Employers must carry out risk assessments on tasks performed by people working from home. These risk assessments are the same as any other type of risk assessment. Where risks are identified, the employer must take appropriate steps to mitigate them.

The employer should also carry out risk assessments on the working environment in the home. It may be necessary in some circumstances for the employer to visit the worker’s home to carry out the risk assessment, although this isn’t always the case. Often the risk assessment can be done remotely with help from the employee.

The Health and Safety Impact of Home Working

Employers should consider a range of different things when looking at the health and safety impact of home working. This includes general considerations as well as considerations when doing risk assessments.
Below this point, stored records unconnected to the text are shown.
(* ===== verification/Mover.v ===== *)
(** * One chunk changes hands

    What the page mover's small steps do to the invariant of the whole store:
    chunks that pass between the free list, the mover and the table, the copy of
    an item and what it has in common with it, and the loop that looks for memory
    outside the page. *)

From S2P Require Import Prelude Decimal Hash Heap Assoc Settings Slabs BipBuffer Items Store StoreInv StoreSpec StoreOps Rebalance.

(** ** do_item_link does not look at the reference count

    The copy of an item has no reference when do_item_replace links it; the laws of
    do_item_link are for an item somebody refers to. *)

Section blind.
Context (x d : Z).

Definition blind {A} (op : M st A) : Prop := forall s,
  op (bump x d s) = match op s with Ok (a, s') => Ok (a, bump x d s') | Abort => Abort | NoFuel => NoFuel end.

Lemma blind_bind {A B} (op1 : M st A) (op2 : A -> M st B) : blind op1 -> (forall a, blind (op2 a)) -> blind (op1 ≫= op2).
Proof. intros H1 H2 s. unfold mbind, M_bind. rewrite H1. by destruct (op1 s) as [[a s']| |]; [apply H2|..]. Qed.

Lemma blind_ret {A} (a : A) : blind (mret a).
Proof. done. Qed.

Lemma blind_massert b : blind (massert b).
Proof. intros s. by destruct b. Qed.

Lemma blind_when b op : blind op -> blind (when b op).
Proof. by destruct b. Qed.

Lemma blind_gets {A} (g : st -> A) : (forall s h, g (with_mem s h) = g s) -> blind (gets g).
Proof. intros Hg s. unfold gets, bump. by rewrite Hg. Qed.

Lemma blind_modify f : (forall s h, f (with_mem s h) = with_mem (f s) h) -> (forall s, mem (f s) = mem s) -> blind (modify f).
Proof. intros Hf Hm s. unfold modify, bump. by rewrite Hf, Hm. Qed.

Lemma blind_rd {A} y (k : item -> M st A) : (forall i n, k (i <| refcount := n |>) = k i) -> (forall i, blind (k i)) ->
  blind (rd y ≫= k).
Proof.
  intros Hk Hb s. rewrite !rd_bind. unfold bump at 1. simpl. rewrite geti_seti.
  destruct (decide (x = y)) as [<-|]; [rewrite Hk|]; apply Hb.
Qed.

Lemma seti_commute h y f g : (forall i, f (g i) = g (f i)) -> seti (seti h x g) y f = seti (seti h y f) x g.
Proof.
  intros Hc. destruct (decide (x = y)) as [<-|Hne].
  - rewrite !seti_seti. by apply seti_same.
  - Local Transparent geti seti. unfold seti, geti. rewrite !lookup_insert_ne by done. by rewrite insert_insert_ne.
    Local Opaque geti seti.
Qed.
Here are some of the things employers should consider:

  • The nature of the home working. For example, will the worker spend most of their time travelling or on location with clients while using their home as a base? Or, will the employee work from their home? In the case of the latter, will they be working from home a lot or will it only be occasionally?
  • Whether the work is suitable for home working.
  • Whether the worker is suitable for home working (not all are).
  • The steps that can be taken to ensure the worker doesn’t feel isolated and has the support they need.
  • The increased risks faced by pregnant women when working from home.
  • The provision of first aid equipment.
  • The appropriateness of the home working environment. This includes things like temperature, ventilation, lighting, workstation, etc. It should be noted, however, that if the risk assessment identifies flaws in the home, it is the employee’s responsibility to correct them unless the flaw relates to employer-supplied equipment.
  • The location of the home working environment, e.g. often garages, sheds, and attics are not appropriate locations for people to work in.
  • RIDDOR reporting requirements and other health and safety reporting procedures (RIDDOR stands for Reporting of Injuries, Diseases, and Dangerous Occurrences Regulations and places a responsibility on those “in control of work premises” to report accidents).
  • Risks to other people in the home, especially children. This is particularly important in relation to equipment supplied by the employer.
  • The provision of health and safety training to home working employees. They should receive the same level of training as other employees in equivalent positions or who perform similar tasks.
  • How to effectively communicate with the home working employee on health and safety issues, policies, and procedures. Specifically, they should receive the same level of communication as other workers.

Also, it is important the employer regularly reviews health and safety issues affecting home workers. This includes reviewing risks, workplaces, and the working practices of the employee.

Health and Safety is Good For Business

Employers should remember that good health and safety practice makes good business sense. After all, employers embrace home working because the improved work-life balance that employees achieve makes them happier and enhances productivity. These benefits can be destroyed if there is a lax approach to health and safety.

In addition, research by the HSE found that people working from home are more committed and feel more valued when their employer is proactive about health and safety issues.

Letting people work from home, whether at the worker’s request or to facilitate a business need, does not reduce an employer’s health and safety responsibilities. Employers should take action now if they have members of their team who work from home.